TASK REQUIREMENTS: Below are some records. Return exactly the lines from the one with "(** What [gettiles]" to the one with "destruct (Nat.eqb_spec tw", and nothing else.

THE DATA:
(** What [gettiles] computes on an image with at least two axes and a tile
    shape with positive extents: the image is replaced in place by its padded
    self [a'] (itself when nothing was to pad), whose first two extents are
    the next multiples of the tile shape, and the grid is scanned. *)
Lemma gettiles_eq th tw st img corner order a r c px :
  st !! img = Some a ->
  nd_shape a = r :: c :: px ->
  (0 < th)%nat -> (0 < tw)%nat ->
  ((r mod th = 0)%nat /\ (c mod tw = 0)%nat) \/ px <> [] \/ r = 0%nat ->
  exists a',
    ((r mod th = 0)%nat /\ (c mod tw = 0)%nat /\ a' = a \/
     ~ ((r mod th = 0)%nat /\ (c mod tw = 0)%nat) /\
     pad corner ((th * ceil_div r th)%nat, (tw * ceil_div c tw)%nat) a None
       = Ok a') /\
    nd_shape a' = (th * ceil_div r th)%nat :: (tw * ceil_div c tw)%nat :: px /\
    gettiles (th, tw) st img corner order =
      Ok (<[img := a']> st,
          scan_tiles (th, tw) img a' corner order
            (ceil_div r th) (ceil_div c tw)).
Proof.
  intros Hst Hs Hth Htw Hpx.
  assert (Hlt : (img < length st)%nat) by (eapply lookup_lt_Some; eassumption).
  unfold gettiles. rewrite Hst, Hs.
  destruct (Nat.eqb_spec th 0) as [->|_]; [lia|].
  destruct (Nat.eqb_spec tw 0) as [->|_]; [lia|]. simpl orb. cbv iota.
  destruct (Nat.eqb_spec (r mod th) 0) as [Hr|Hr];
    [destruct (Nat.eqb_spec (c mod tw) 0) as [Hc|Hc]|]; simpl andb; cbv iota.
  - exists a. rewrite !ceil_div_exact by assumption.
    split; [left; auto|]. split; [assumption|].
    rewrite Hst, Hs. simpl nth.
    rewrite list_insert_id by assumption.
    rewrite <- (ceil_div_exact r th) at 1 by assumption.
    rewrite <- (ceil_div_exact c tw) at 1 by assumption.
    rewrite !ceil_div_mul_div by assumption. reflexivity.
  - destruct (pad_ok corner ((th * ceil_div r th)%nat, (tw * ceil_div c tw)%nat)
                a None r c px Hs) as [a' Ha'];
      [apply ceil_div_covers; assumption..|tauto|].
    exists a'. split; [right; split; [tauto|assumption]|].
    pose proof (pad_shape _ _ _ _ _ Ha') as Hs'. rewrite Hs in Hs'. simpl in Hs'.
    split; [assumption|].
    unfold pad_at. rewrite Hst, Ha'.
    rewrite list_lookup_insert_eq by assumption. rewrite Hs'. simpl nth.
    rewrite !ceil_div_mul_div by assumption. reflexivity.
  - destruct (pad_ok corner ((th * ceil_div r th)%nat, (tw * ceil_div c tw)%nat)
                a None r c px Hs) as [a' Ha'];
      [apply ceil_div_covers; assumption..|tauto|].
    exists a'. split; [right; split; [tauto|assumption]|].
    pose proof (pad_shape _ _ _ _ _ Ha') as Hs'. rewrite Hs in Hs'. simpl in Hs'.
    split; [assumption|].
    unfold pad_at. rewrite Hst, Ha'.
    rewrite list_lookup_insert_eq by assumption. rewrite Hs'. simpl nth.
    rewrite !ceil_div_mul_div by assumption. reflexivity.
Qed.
==
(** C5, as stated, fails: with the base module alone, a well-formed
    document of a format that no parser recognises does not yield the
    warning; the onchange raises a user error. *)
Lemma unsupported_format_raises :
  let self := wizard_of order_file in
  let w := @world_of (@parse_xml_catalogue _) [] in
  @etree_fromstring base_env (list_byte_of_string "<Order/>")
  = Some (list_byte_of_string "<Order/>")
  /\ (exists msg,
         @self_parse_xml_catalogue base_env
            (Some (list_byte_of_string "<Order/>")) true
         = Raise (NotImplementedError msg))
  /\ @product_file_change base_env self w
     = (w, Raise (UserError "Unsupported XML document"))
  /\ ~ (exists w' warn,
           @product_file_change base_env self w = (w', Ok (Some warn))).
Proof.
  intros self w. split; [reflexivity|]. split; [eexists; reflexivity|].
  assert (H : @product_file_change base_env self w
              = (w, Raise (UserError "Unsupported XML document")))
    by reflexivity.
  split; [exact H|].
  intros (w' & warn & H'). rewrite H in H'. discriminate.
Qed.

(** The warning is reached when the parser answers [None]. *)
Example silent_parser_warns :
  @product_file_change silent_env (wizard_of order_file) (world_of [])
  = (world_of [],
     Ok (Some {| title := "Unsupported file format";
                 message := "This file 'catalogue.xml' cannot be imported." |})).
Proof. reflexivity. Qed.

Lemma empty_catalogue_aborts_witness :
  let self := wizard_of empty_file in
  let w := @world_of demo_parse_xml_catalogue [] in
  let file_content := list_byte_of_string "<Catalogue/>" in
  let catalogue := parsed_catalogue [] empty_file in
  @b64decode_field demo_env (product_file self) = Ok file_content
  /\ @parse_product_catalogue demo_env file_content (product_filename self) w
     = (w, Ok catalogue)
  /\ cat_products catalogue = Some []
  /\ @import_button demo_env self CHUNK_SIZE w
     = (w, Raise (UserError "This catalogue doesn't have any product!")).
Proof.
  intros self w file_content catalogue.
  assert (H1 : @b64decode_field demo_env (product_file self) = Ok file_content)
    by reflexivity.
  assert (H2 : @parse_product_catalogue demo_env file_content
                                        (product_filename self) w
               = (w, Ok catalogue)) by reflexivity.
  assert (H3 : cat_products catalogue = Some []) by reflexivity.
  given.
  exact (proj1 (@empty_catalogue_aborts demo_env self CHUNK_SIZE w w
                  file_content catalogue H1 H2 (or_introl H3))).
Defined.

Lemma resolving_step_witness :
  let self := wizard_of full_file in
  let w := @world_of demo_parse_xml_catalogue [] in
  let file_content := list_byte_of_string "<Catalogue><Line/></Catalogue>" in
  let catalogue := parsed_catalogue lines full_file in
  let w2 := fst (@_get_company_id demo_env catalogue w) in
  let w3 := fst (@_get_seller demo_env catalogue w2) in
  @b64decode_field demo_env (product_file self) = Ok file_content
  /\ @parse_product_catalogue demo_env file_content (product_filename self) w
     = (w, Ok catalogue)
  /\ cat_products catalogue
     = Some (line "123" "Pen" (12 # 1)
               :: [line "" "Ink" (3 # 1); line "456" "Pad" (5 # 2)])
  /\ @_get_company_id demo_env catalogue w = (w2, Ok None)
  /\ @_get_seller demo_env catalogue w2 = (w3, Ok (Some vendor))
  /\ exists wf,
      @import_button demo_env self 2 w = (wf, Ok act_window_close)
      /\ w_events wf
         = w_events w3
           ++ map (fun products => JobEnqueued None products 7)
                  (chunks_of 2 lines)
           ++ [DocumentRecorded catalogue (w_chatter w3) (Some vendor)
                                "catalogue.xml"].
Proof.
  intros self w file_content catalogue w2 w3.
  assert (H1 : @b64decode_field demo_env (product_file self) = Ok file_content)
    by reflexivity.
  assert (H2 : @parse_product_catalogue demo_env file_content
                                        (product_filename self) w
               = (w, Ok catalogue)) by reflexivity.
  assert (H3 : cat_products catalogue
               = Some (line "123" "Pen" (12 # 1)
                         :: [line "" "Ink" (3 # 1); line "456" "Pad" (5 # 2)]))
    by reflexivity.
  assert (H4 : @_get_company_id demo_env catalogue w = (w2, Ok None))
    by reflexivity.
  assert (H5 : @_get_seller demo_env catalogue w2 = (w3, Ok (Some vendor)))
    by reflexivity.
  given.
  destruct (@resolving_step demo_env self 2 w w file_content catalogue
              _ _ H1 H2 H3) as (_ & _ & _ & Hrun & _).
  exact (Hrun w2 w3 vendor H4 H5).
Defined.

THE COMPLETED TASK:
(** What [gettiles] computes on an image with at least two axes and a tile
    shape with positive extents: the image is replaced in place by its padded
    self [a'] (itself when nothing was to pad), whose first two extents are
    the next multiples of the tile shape, and the grid is scanned. *)
Lemma gettiles_eq th tw st img corner order a r c px :
  st !! img = Some a ->
  nd_shape a = r :: c :: px ->
  (0 < th)%nat -> (0 < tw)%nat ->
  ((r mod th = 0)%nat /\ (c mod tw = 0)%nat) \/ px <> [] \/ r = 0%nat ->
  exists a',
    ((r mod th = 0)%nat /\ (c mod tw = 0)%nat /\ a' = a \/
     ~ ((r mod th = 0)%nat /\ (c mod tw = 0)%nat) /\
     pad corner ((th * ceil_div r th)%nat, (tw * ceil_div c tw)%nat) a None
       = Ok a') /\
    nd_shape a' = (th * ceil_div r th)%nat :: (tw * ceil_div c tw)%nat :: px /\
    gettiles (th, tw) st img corner order =
      Ok (<[img := a']> st,
          scan_tiles (th, tw) img a' corner order
            (ceil_div r th) (ceil_div c tw)).
Proof.
  intros Hst Hs Hth Htw Hpx.
  assert (Hlt : (img < length st)%nat) by (eapply lookup_lt_Some; eassumption).
  unfold gettiles. rewrite Hst, Hs.
  destruct (Nat.eqb_spec th 0) as [->|_]; [lia|].
  destruct (Nat.eqb_spec tw 0) as [->|_]; [lia|]. simpl orb. cbv iota.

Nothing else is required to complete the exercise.